I thought further of my time at school, spending hours memorising proofs of theorems that had no meaning to me and which taught me nothing other than the fact that to do well at school you had to commit to memory large bodies of information that leave your brain the minute you exit the examination room.
The Indian scholar from whom I learnt a great deal during that lunch break is called CK Raju.
This week a storm broke loose because Professor Loretta Ferris Deputy Vice-Chancellor for transformation at UCT invited Dr Raju to address the university community. People, many of whom complain that students shut down debate and behave barbarically by burning paintings, demanded that this man not be given a platform to speak, that he be silenced and denied the opportunity to share his ideas. They then questioned the credentials of the black female deputy vice-chancellor who invited him, sending her a barrage of abusive emails.

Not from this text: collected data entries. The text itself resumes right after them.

(** X7: [RequestChannelChange] ignores a request in exactly two cases: the
    channel is the MAC's current pan channel, or a change to that very
    channel is in progress.  In every other case the world changes; in
    particular a request repeated while the change is still only requested
    is not ignored. *)
Theorem RequestChannelChange_ignored_iff (K : Constants) (aChannel : Z) (w : World) :
  snd (RequestChannelChange K aChannel w) = w
  <-> aChannel = macPanChannel (env w)
      \/ (mState (cm w) = kStateChangeInProgress /\ mChannel (cm w) = aChannel).
Proof.
  destruct w as [c e draws requests tr].
  destruct c as [sup fav delay channel st tm interval enabled].
  cbn [cm env mState mChannel].
  unfold RequestChannelChange. unfold_monad. cbn.
  destruct (Z.eqb_spec aChannel (macPanChannel e)) as [Hpan|Hpan].
  { split; [intros _; left; exact Hpan | reflexivity]. }
  destruct st; cbn.
  - split.
    + intros Heq. exfalso. trace_changed Heq.
    + intros [Hp|[Hst _]]; [contradiction | discriminate].
  - split.
    + intros Heq. exfalso. trace_changed Heq.
    + intros [Hp|[Hst _]]; [contradiction | discriminate].
  - destruct (Z.eqb_spec channel aChannel) as [Hch|Hch]; cbn.
    + split; [intros _; right; split; [reflexivity | exact Hch] | reflexivity].
    + split.
      * intros Heq. exfalso. trace_changed Heq.
      * intros [Hp|[_ Hc]]; contradiction.
Qed.

Lemma RequestChannelChange_ignored_iff_witness :
  let w :=
    run Concrete.constants Concrete.choose [InRequestChannelChange 20; InTimerFired]
      (initial Concrete.constants Concrete.environment) in
  snd (RequestChannelChange Concrete.constants 20 w) = w.
Proof.
  intros w.
  apply (RequestChannelChange_ignored_iff Concrete.constants 20 w).
  right. split; reflexivity.
Defined.

(** X8: an accepted request (another channel than the current one, and not
    the target of a change in progress) sets the target, moves to
    [kStateChangeRequested], starts the timer for a delay between 1 ms and
    [kRequestStartJitterInterval] from now, and signals the notifier once;
    it cancels the update first if, and only if, a change was in progress.
    The configuration is untouched.  The state before does not matter
    otherwise: a requested change is superseded in the same way. *)
Theorem RequestChannelChange_accepted (K : Constants) (aChannel : Z) (w : World) :
  0 < kRequestStartJitterInterval K < 2 ^ 32 ->
  aChannel <> macPanChannel (env w) ->
  mState (cm w) <> kStateChangeInProgress \/ mChannel (cm w) <> aChannel ->
  let w' := snd (RequestChannelChange K aChannel w) in
  exists jitter,
    1 <= jitter <= kRequestStartJitterInterval K
    /\ mState (cm w') = kStateChangeRequested
    /\ mChannel (cm w') = aChannel
    /\ mTimer (cm w') = mkTimer true (to_uint32 (timeNow (env w) + jitter))
    /\ events_since w w'
       = (if State_eqb (mState (cm w)) kStateChangeInProgress then [EvCancelUpdate] else [])
         ++ [EvTimerStartAt (timeNow (env w)) jitter; EvSignalNewChannelChanged]
    /\ config (cm w') = config (cm w).
Proof.
  destruct w as [c e draws requests tr].
  destruct c as [sup fav delay channel st tm interval enabled].
  cbn [cm env mState mChannel]. intros Hk Hpan Hother. cbn zeta.
  set (r := to_uint32 (randomUint32 e draws)).
  assert (Hr : 0 <= r mod kRequestStartJitterInterval K < kRequestStartJitterInterval K)
    by (apply Z.mod_pos_bound; lia).
  exists (1 + r mod kRequestStartJitterInterval K).
  split; [lia|].
  assert (Hsmall : to_uint32 (1 + (0 + r mod (kRequestStartJitterInterval K - 0)))
                   = 1 + r mod kRequestStartJitterInterval K).
  { rewrite Z.sub_0_r, Z.add_0_l. unfold to_uint32. apply Z.mod_small. lia. }
  unfold RequestChannelChange, events_since. unfold_monad.
  cbn -[Z.add Z.sub Z.modulo]. fold r.
  destruct (Z.eqb_spec aChannel (macPanChannel e)); [contradiction|].
  destruct st; cbn -[Z.add Z.sub Z.modulo]; fold r.
  - rewrite Hsmall, <- app_assoc, skipn_app, skipn_all, Nat.sub_diag. repeat split.
  - rewrite Hsmall, <- app_assoc, skipn_app, skipn_all, Nat.sub_diag. repeat split.
  - destruct (Z.eqb_spec channel aChannel) as [Heq|_]; cbn -[Z.add Z.sub Z.modulo]; fold r.
    + destruct Hother as [Hst|Hch]; [congruence | contradiction].
    + rewrite Hsmall, <- !app_assoc, skipn_app, skipn_all, Nat.sub_diag. repeat split.
Qed.

Lemma RequestChannelChange_accepted_witness :
  let w' := snd (RequestChannelChange Concrete.constants 20 Concrete.world1) in
  exists jitter,
    1 <= jitter <= 10000
    /\ mChannel (cm w') = 20
    /\ mTimer (cm w') = mkTimer true (to_uint32 (0 + jitter)).
Proof.
  intros w'.
  destruct (RequestChannelChange_accepted Concrete.constants 20 Concrete.world1)
    as (jitter & Hjitter & _ & Hchannel & Htimer & _).
  - vm_compute. split; reflexivity.
  - vm_compute. discriminate.
  - left. discriminate.
  - exists jitter. split; [exact Hjitter|]. split; [exact Hchannel | exact Htimer].
Defined.

(** *** The completion callback *)

(** X9: the completion callback of the updater resets the manager to the
    idle state whatever the state and whatever the error, and hands the
    timer to the auto-select role: started for the auto-select interval if
    auto-selection is enabled, stopped otherwise.  The target channel and
    the configuration stay.  Hence a callback that arrives while a change is
    (again) requested abandons that request: the next expiry of the timer
    requests no dataset update. *)
Theorem HandleDatasetUpdateDone_resets
        (K : Constants) (pick : Z -> Z -> Z) (aError : otError) (w : World) :
  let w' := snd (HandleDatasetUpdateDone aError w) in
  let now := timeNow (env w) in
  mState (cm w') = kStateIdle
  /\ mChannel (cm w') = mChannel (cm w)
  /\ config (cm w') = config (cm w)
  /\ HandleDatasetUpdateDone aError w = HandleDatasetUpdateDone OT_ERROR_NONE w
  /\ (mAutoSelectEnabled (cm w) = true ->
      mTimer (cm w') = mkTimer true (to_uint32 (now + SecToMsec (mAutoSelectInterval (cm w))))
      /\ events_since w w' = [EvTimerStartAt now (SecToMsec (mAutoSelectInterval (cm w)))])
  /\ (mAutoSelectEnabled (cm w) = false ->
      timerIsRunning (mTimer (cm w')) = false
      /\ events_since w w' = [EvTimerStop])
  /\ Forall (fun e => is_update e = false)
       (events_since w' (step K pick InTimerFired w')).
Proof.
  cbn zeta.
  split; [apply HandleDatasetUpdateDone_idle|].
  split; [|split; [|split; [reflexivity|split; [|split]]]].
  - destruct w as [c e draws requests tr].
    destruct c as [sup fav delay channel st tm interval enabled].
    unfold HandleDatasetUpdateDone, StartAutoSelectTimer. unfold_monad. cbn.
    destruct enabled; reflexivity.
  - destruct w as [c e draws requests tr].
    destruct c as [sup fav delay channel st tm interval enabled].
    unfold HandleDatasetUpdateDone, StartAutoSelectTimer. unfold_monad. cbn.
    destruct enabled; reflexivity.
  - destruct w as [c e draws requests tr].
    destruct c as [sup fav delay channel st tm interval enabled].
    cbn [cm mAutoSelectEnabled]. intros Hen. subst enabled.
    unfold HandleDatasetUpdateDone, StartAutoSelectTimer, events_since. unfold_monad. cbn.
    rewrite skipn_app, skipn_all, Nat.sub_diag. split; reflexivity.
  - destruct w as [c e draws requests tr].
    destruct c as [sup fav delay channel st tm interval enabled].
    cbn [cm mAutoSelectEnabled]. intros Hen. subst enabled.
    unfold HandleDatasetUpdateDone, StartAutoSelectTimer, events_since. unfold_monad. cbn.
    rewrite skipn_app, skipn_all, Nat.sub_diag. split; reflexivity.
  - apply silent_events, step_silent. right. right.
    rewrite HandleDatasetUpdateDone_idle. discriminate.
Qed.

In all the controversy I did not read a single critique of Dr Raju’s work, his ideas or his scholarship. I don’t think most of his critics even realise that he is primarily a historian of mathematics, rather than a mathematician. All I read was mud-slinging and name calling by the very people that hypocritically proclaim that South African students scream and shout rather than develop good arguments. I observed these sentiments from former vice-chancellors and Nobel prize winners alike.
We do not have to believe everything we are told. Neither are we forced to like everything to which we are exposed. But if universities of the future are to be relevant and contribute to building an inclusive, just society, one that nurtures reflection and deep learning, they should be places where we are intrigued by opinions that differ from our own. Such perspectives may challenge the status quo and our assumptions about the world we live in.
Rather than feeling threatened and defensive about these opinions, we should engage with them in the spirit of dialogue. Is that not what constitutes good scholarship? To have our perspectives challenged by different ones? I am not a mathematician, but my discussion with Dr Raju made me want to learn more about mathematics, the philosophy behind it and the difference between culturally specific traditions and rigorous science. Our would-be-educators who spent a portion of last week castigating Dr Raju would be better off working on their own curricula and pedagogical techniques, such that they may begin to interest South African students. It is remarkable, considering the events that have taken place in this country since 2015, that these learned people have yet to realise that their futures depend on this. DM
Dr Adam Cooper is post-doctoral fellow and research specialist in the Human and Social Development programme at the Human Sciences Research Council. He holds a PhD in Education Policy Studies from Stellenbosch University and is a fellow of the Centre for Commonwealth Education at the University of Cambridge. He writes in his personal capacity.
*An earlier version of this story stated that Professor Mamokgethi Phakeng, Deputy Vice-Chancellor at UCT invited Raju to address the university community. This was incorrect and has since been corrected.